Porter's book is small and a quick read. He doesn't dash through, but this is not a textbook. Nor does it cover every possible scientific and social input on what 'makes' madness and what different centuries did to deal with those with mental conditions. If the reader is looking for a first look into the history of mental illness, he cannot go wrong with reading this concisely written book. It will not answer all the questions...in fact, it raises more questions. But Porter not only gives enough information and color to this particular problem, he also gives a wonderful bibliography/reference to refer to if the reader wishes to read about any particular time or problem. I did go looking for several of his recommended books, and I have not been disappointed yet.
It is of great interest that I read about the early 18th century, when so many of the great philosophers impacted the view with which scientists and physicians (and family too) viewed mental illness. Porter emphasizes that the great humanitarian changes made in the care of those mentally ill occurred then...

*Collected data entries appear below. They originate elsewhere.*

(** [;\s+] replaced by a semicolon and a line feed breaks the lines *)
Lemma semicolon_newline_breaks (l : list ascii) :
  re_sub REGEX_SEMICOLON_EXPLODE_TO_NEWLINE [SEMI; LF] l = break_lines false l.
Proof.
  remember (length l) as n eqn:Hn. revert l Hn.
  induction n as [n IH] using lt_wf_ind. intros [|c t] Hn.
  { now rewrite re_sub_nil. }
  rewrite re_sub_cons.
  destruct t as [|c2 t'].
  - change (REGEX_SEMICOLON_EXPLODE_TO_NEWLINE [c]) with (@None nat).
    rewrite re_sub_nil. cbn [break_lines head_space].
    rewrite andb_false_r. now destruct (is_space c).
  - change (REGEX_SEMICOLON_EXPLODE_TO_NEWLINE (c :: c2 :: t'))
      with (if Ascii.eqb c SEMI && is_space c2
            then Some (2 + span is_space t')%nat else None).
    destruct (Ascii.eqb c SEMI && is_space c2) eqn:Hcc.
    + apply andb_true_iff in Hcc as [Hc Hc2]. apply Ascii.eqb_eq in Hc as ->.
      change (drop (Nat.pred (2 + span is_space t')) (c2 :: t'))
        with (drop (span is_space t') t').
      rewrite (IH (length (drop (span is_space t') t')));
        [|subst n; pose proof (length_after_span t'); simpl; lia | reflexivity].
      cbn [break_lines head_space]. rewrite Hc2.
      change (is_space SEMI) with false. change (Ascii.eqb SEMI SEMI) with true.
      cbn [andb]. now rewrite break_skip.
    + rewrite (IH (length (c2 :: t'))); [|subst n; simpl; lia | reflexivity].
      cbn [break_lines head_space] in *. rewrite Hcc.
      now destruct (is_space c).
Qed.

End Normalise.

(** C7 as written fails: in [a; ;] a semicolon is followed by a space,
    and the filters render the text as [a;;], with no line feed at
    all: the space is the white space in front of the semicolon that
    ends the text, which the second filter removes.  In [a;  b] the run
    of two spaces ends up as a line feed, not as a space. *)
Lemma semicolon_before_last_statement :
  text "a; ;" = text "a" ++ SEMI :: SP :: text ";"
  /\ is_space SP = true
  /\ apply_filters app_filters "a; ;" = "a;;"
  /\ ~ In LF (text (apply_filters app_filters "a; ;"))
  /\ apply_filters app_filters "a;  b" = "a;" +:+ nl +:+ "b".
Proof.
  repeat split; try reflexivity.
  vm_compute. intuition discriminate.
Qed.

(** C7, amended.  The three output filters, applied in the order of
    [app], yield the text in which every run of two or more
    white-space characters of the input has been replaced by one
    space, then the white space in front of the semicolon that ends
    the text (a final line feed aside) has been removed, then the
    white space that follows a semicolon has been replaced by one line
    feed.  In that text no two white-space characters are adjacent
    and every semicolon followed by a white-space character is
    followed by a line feed; the characters that are not white space
    are those of the input, in the same order. *)
Theorem output_filters_normalise (d : string) :
  text (apply_filters app_filters d) = normalise (text d)
  /\ (forall p c1 c2 q,
        text (apply_filters app_filters d) = p ++ c1 :: c2 :: q ->
        is_space c1 = true -> is_space c2 = true -> False)
  /\ (forall p c q,
        text (apply_filters app_filters d) = p ++ SEMI :: c :: q ->
        is_space c = true -> c = LF)
  /\ ink (text (apply_filters app_filters d)) = ink (text d).
Proof.
  rewrite app_filters_text.
  destruct (multi_space_props (text d)) as (A1 & _ & A3).
  destruct (distant_semicolon_props _ A1) as (B1 & _ & B3).
  destruct (semicolon_newline_props
              (re_sub REGEX_DISTANT_SEMICOLIN [SEMI]
                 (re_sub REGEX_MULTI_SPACE [SP] (text d))))
    as (C1 & _ & C3 & C4).
  split; [|split; [|split]].
  - unfold normalise.
    now rewrite semicolon_newline_breaks, distant_semicolon_closes,
      multi_space_collapses.
  - apply no_space_run_sound, C4, B1.
  - apply semicolons_end_lines_sound, C1.
  - now rewrite C3, B3, A3.
Qed.

(** * Further properties of the code *)

(** ** Versions that extend one another *)

Lemma re_split_nonempty (s : string) : re_split s <> [].
Proof.
  destruct s as [|c t]; simpl; [discriminate|].
  destruct (is_separator c); [discriminate|].
  destruct (re_split t); discriminate.
Qed.

Lemma re_split_append (x z : string) (c : ascii) :
  is_separator c = true ->
  re_split (x +:+ String c z) = re_split x ++ re_split z.
Proof.
  intros Hc. induction x as [|a x IH]; simpl.
  - now rewrite Hc.
  - rewrite IH. destruct (is_separator a); [reflexivity|].
    pose proof (re_split_nonempty x) as Hx.
    destruct (re_split x) as [|h r]; [contradiction | reflexivity].
Qed.

Lemma compare_arrays_prefix (xs zs : list string) :
  compare_arrays xs (xs ++ zs) = PyInt 0.
Proof.
  induction xs as [|x xs IH]; simpl.
  - now destruct zs.
  - now rewrite String.eqb_refl.
Qed.

(** X1.  A version and the same version followed by a separator and
    anything more compare as equal, in both orders: the loop stops at
    the end of the shorter array. *)
Theorem compare_version_extension (x z : string) (c : ascii) :
  is_separator c = true ->
  compare_version x (x +:+ String c z) = PyInt 0
  /\ compare_version (x +:+ String c z) x = PyInt 0.
Proof.
  intros Hc. unfold compare_version. rewrite (re_split_append x z c Hc).
  split; [|rewrite compare_arrays_sym]; apply compare_arrays_prefix.
Qed.

Lemma compare_version_extension_witness :
  compare_version "5.7" "5.7.30-log" = PyInt 0.
Proof.
  apply (proj1 (compare_version_extension "5.7" "30-log" (chr 46) eq_refl)).
Defined.

(** ** The tag of a script name *)

Section Tags.

Lemma replace_invalid_valid (c : ascii) : is_tag_char (replace_invalid c) = true.
Proof.
  unfold replace_invalid. destruct (is_tag_char c) eqn:H; [exact H | reflexivity].
Qed.

Lemma squeeze_keeps (p : ascii -> bool) (l : list ascii) :
  forallb p l = true -> forallb p (squeeze_underscores l) = true.
Proof.
  induction l as [|c t IH]; [reflexivity|].
  intros H. change (forallb p (c :: t)) with (p c && forallb p t) in H.
  apply andb_true_iff in H as [Hc Ht].
  destruct t as [|c2 t'].
  - simpl. destruct (is_underscore c); simpl; now rewrite Hc.
  - change (squeeze_underscores (c :: c2 :: t'))
      with (if is_underscore c
            then if is_underscore c2 then squeeze_underscores (c2 :: t')
                 else c :: squeeze_underscores (c2 :: t')
            else c :: squeeze_underscores (c2 :: t')).
    destruct (is_underscore c), (is_underscore c2);
      try (apply IH; exact Ht);
      (change (forallb p (c :: squeeze_underscores (c2 :: t')))
         with (p c && forallb p (squeeze_underscores (c2 :: t')));
       rewrite Hc; apply IH; exact Ht).
Qed.

Lemma squeeze_head (l : list ascii) :
  head (squeeze_underscores l) = head l.
Proof.
  induction l as [|c t IH]; [reflexivity|].
  destruct t as [|c2 t'].
  - simpl. now destruct (is_underscore c).
  - change (squeeze_underscores (c :: c2 :: t'))
      with (if is_underscore c
            then if is_underscore c2 then squeeze_underscores (c2 :: t')
                 else c :: squeeze_underscores (c2 :: t')
            else c :: squeeze_underscores (c2 :: t')).
    destruct (is_underscore c) eqn:Hc, (is_underscore c2) eqn:H2; try reflexivity.
    rewrite IH. simpl.
    now rewrite (is_underscore_eq c Hc), (is_underscore_eq c2 H2).
Qed.

Lemma squeeze_no_run (l : list ascii) :
  has_double_underscore (squeeze_underscores l) = false.
Proof.
  induction l as [|c t IH]; [reflexivity|].
  destruct t as [|c2 t'].
  - simpl. now destruct (is_underscore c).
  - change (squeeze_underscores (c :: c2 :: t'))
      with (if is_underscore c
            then if is_underscore c2 then squeeze_underscores (c2 :: t')
                 else c :: squeeze_underscores (c2 :: t')
            else c :: squeeze_underscores (c2 :: t')).
    pose proof (squeeze_head (c2 :: t')) as Hh.
    destruct (squeeze_underscores (c2 :: t')) as [|d u] eqn:Hs;
      [discriminate Hh|].
    injection Hh as ->.
    destruct (is_underscore c) eqn:Hc, (is_underscore c2) eqn:H2;
      try exact IH;
      (change (has_double_underscore (c :: c2 :: u))
         with (is_underscore c && is_underscore c2
               || has_double_underscore (c2 :: u));
       rewrite Hc, H2, IH; reflexivity).
Qed.

Lemma map_replace_valid (l : list ascii) :
  forallb is_tag_char l = true -> map replace_invalid l = l.
Proof.
  induction l as [|c t IH]; [reflexivity|]. simpl.
  intros H. apply andb_true_iff in H as [Hc Ht].
  unfold replace_invalid at 1. now rewrite Hc, (IH Ht).
Qed.

Lemma forallb_map_replace (l : list ascii) :
  forallb is_tag_char (map replace_invalid l) = true.
Proof.
  induction l as [|c t IH]; [reflexivity|]. simpl.
  now rewrite replace_invalid_valid, IH.
Qed.

End Tags.

Lemma clean_tag_chars (tg : string) :
  forallb is_tag_char (text (clean_tag tg)) = true
  /\ has_double_underscore (text (clean_tag tg)) = false.
Proof.
  rewrite clean_tag_spec, text_str. split.
  - apply squeeze_keeps, forallb_map_replace.
  - apply squeeze_no_run.
Qed.

(** X2.  The cleaned tag holds characters of [[A-Za-z0-9_-]] only and
    never two underscores in a row. *)
Theorem clean_tag_wellformed (tg : string) :
  forallb is_tag_char (text (clean_tag tg)) = true
  /\ has_double_underscore (text (clean_tag tg)) = false.
Proof.
  rewrite clean_tag_spec, text_str. split.
  - apply squeeze_keeps, forallb_map_replace.
  - apply squeeze_no_run.
Qed.

(** X3.  Cleaning a tag twice is the same as cleaning it once. *)
Theorem clean_tag_idempotent (tg : string) :
  clean_tag (clean_tag tg) = clean_tag tg.
Proof.
  destruct (clean_tag_chars tg) as [Hv Hr].
  rewrite (clean_tag_spec (clean_tag tg)).
  rewrite (map_replace_valid _ Hv), (squeeze_without_run _ Hr).
  unfold text, str. apply string_of_list_ascii_of_string.
Qed.

(** ** The names of the two scripts *)

Lemma append_cancel (a x y : string) : a +:+ x = a +:+ y -> x = y.
Proof.
  induction a as [|c a IH]; simpl; [auto|].
  intros H. injection H as H. auto.
Qed.

Lemma path_join_same_head (d a b : string) (h : ascii) (a' b' : string) :
  a = String h a' -> b = String h b' ->
  path_join d a = path_join d b -> a = b.
Proof.
  intros -> ->. unfold path_join.
  destruct (Ascii.eqb h (chr 47)); [auto|].
  destruct (negb (py_truthy d) || ends_with_slash d); intros H.
  - now apply append_cancel in H.
  - apply append_cancel in H. now apply (append_cancel "/") in H.
Qed.

Lemma path_join_differ (d base x y : string) (c : ascii) :
  x <> y ->
  path_join d (base +:+ String c x) <> path_join d (base +:+ String c y).
Proof.
  intros Hxy H. apply Hxy.
  assert (E : base +:+ String c x = base +:+ String c y).
  { destruct base as [|b base].
    - exact (path_join_same_head d _ _ c x y eq_refl eq_refl H).
    - exact (path_join_same_head d _ _ b _ _ eq_refl eq_refl H). }
  apply append_cancel in E. now injection E.
Qed.

(** X4.  The patch script and the revert script of a run never get the
    same file name: neither as returned by [create_pnames] nor once
    joined to the output directory. *)
Theorem script_names_differ (o : Options) (e : Env) :
  fst (create_pnames (selected_name (target_obj e)) (tag o) (today e) (no_date o))
  <> snd (create_pnames (selected_name (target_obj e)) (tag o) (today e) (no_date o))
  /\ name (st_p (initial_state o e)) <> name (st_r (initial_state o e)).
Proof.
  split.
  - simpl. intros H. apply append_cancel in H. discriminate.
  - unfold initial_state, create_pnames. simpl.
    apply path_join_differ. discriminate.
Qed.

Roy Porter died recently at the age of 55, but produced over eighty books on a wide range of subjects, from the Enlightenment to the English treatment of insanity in various historic periods. It would not be surprising if this polymath has other manuscripts awaiting publication, but _Madness: A Brief History_ (Oxford University Press) was his last production before his death. It is a remarkable work especially for its brevity, taking in prehistoric concepts of madness and ranging all the way into current psychiatric controversies in less than 250 clear, well-researched pages. There have been fashions of treatments for the mentally ill, and just a bit of scientific justification for them most recently, but one of the points of his treatise is to show that we aren't any closer to true definitions of madness than Polonius was: to "define true madness,/ What is't but to be nothing else but mad?" His own lack of definition enables this brief overview to take in a great deal of territory.

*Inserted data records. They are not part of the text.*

(** * PR Enhancer: the DOM reconciliation engine

    A shallow embedding of the content scripts of the extension
    (core.js, comments.js, sorting.js, ui.js, content.js) over a model of
    the browser's DOM, with the preference handling of the service
    worker (background.js), and the properties of the specification
    proved or refuted on it.

    The DOM is the shared mutable store of the program: it is modelled as
    a heap of nodes addressed by node identity, with parent pointers and
    ordered child lists, the way the DOM standard describes it. *)

From Stdlib Require Import ZArith String Ascii List Lia Permutation.
From stdpp Require Import base option list gmap strings pretty sorting.

Local Open Scope string_scope.
Local Open Scope Z_scope.

(* ===================================================================== *)
(** ** JavaScript values used by the scripts *)
(* ===================================================================== *)

Module Js.

(** Identifiers, attribute values and URLs are only compared and
    searched: they are [string]s. Text content is measured and cut by
    the scripts ([length], [substring]), which JavaScript does in UTF-16
    code units: text is a list of code units. *)
Definition text := list N.

Definition units (s : string) : text :=
  map (λ c, N_of_ascii c) (list_ascii_of_string s).

(** [String.prototype.includes] *)
Fixpoint includes (s sub : string) : bool :=
  String.prefix sub s ||
  match s with
  | EmptyString => false
  | String _ r => includes r sub
  end.

Fixpoint startsWithU (s sub : text) : bool :=
  match sub, s with
  | [], _ => true
  | _ :: _, [] => false
  | c :: sub', d :: s' => (c =? d)%N && startsWithU s' sub'
  end.

Fixpoint includesU (s sub : text) : bool :=
  startsWithU s sub ||
  match s with
  | [] => false
  | _ :: r => includesU r sub
  end.

(** [String.prototype.endsWith] *)
Definition endsWith (s suffix : string) : bool :=
  let ls := list_ascii_of_string s in
  let lx := list_ascii_of_string suffix in
  bool_decide (drop (length ls - length lx) ls = lx).

(** White space as matched by [\s] and removed by [trim]. *)
Definition isWhiteSpace (c : N) : bool :=
  ((9 <=? c) && (c <=? 13) || (c =? 32) || (c =? 160) || (c =? 5760)
   || (8192 <=? c) && (c <=? 8202) || (c =? 8232) || (c =? 8233)
   || (c =? 8239) || (c =? 8287) || (c =? 12288) || (c =? 65279))%N.

Fixpoint trimStart (s : text) : text :=
  match s with
  | c :: r => if isWhiteSpace c then trimStart r else s
  | [] => []
  end.

Definition trimEnd (s : text) : text := rev (trimStart (rev s)).

(** [String.prototype.trim] *)
Definition trim (s : text) : text := trimEnd (trimStart s).

(** [s.replace(/\s+/g, " ")]: every maximal run of white space becomes
    one space. [inRun] tells that the unit before was white space. *)
Fixpoint collapseFrom (inRun : bool) (s : text) : text :=
  match s with
  | [] => []
  | c :: r =>
      if isWhiteSpace c
      then (if inRun then collapseFrom true r else 32%N :: collapseFrom true r)
      else c :: collapseFrom false r
  end.

Definition collapseWhiteSpace (s : text) : text := collapseFrom false s.

(** [s.substring(0, n)] *)
Definition substring0 (n : nat) (s : text) : text := take n s.

(** [toLowerCase], on the letters A to Z; the keywords the scripts look
    for in lower-cased text are ASCII. *)
Definition toLowerCase (s : text) : text :=
  map (λ c, if ((65 <=? c) && (c <=? 90))%N then (c + 32)%N else c) s.

(** A [Date] is its time value in milliseconds, [None] for an invalid
    date (time value NaN). A number that may be NaN is modelled the
    same way. *)
Definition Date := option Z.
Definition number := option Z.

Porter examines the imposition of madness by the gods in Homer. By the time of Hippocrates (around 400 BCE) madness was a medical, not moral or magical, matter. But supernatural explanations for insanity were advanced again, along with the angels and demons sanctioned by the Christian church. Around the Renaissance, the concept arose that madness was a special sort of inspiration. (There remains folk wisdom that geniuses are not at all far removed from the insane.) Families had originally had the responsibility for lunatic progeny, but the surplus wealth of urban areas encouraged families to buy such services. At the beginning of the nineteenth century in England, confined lunatics were largely in private asylums under what was literally called "the trade in lunacy.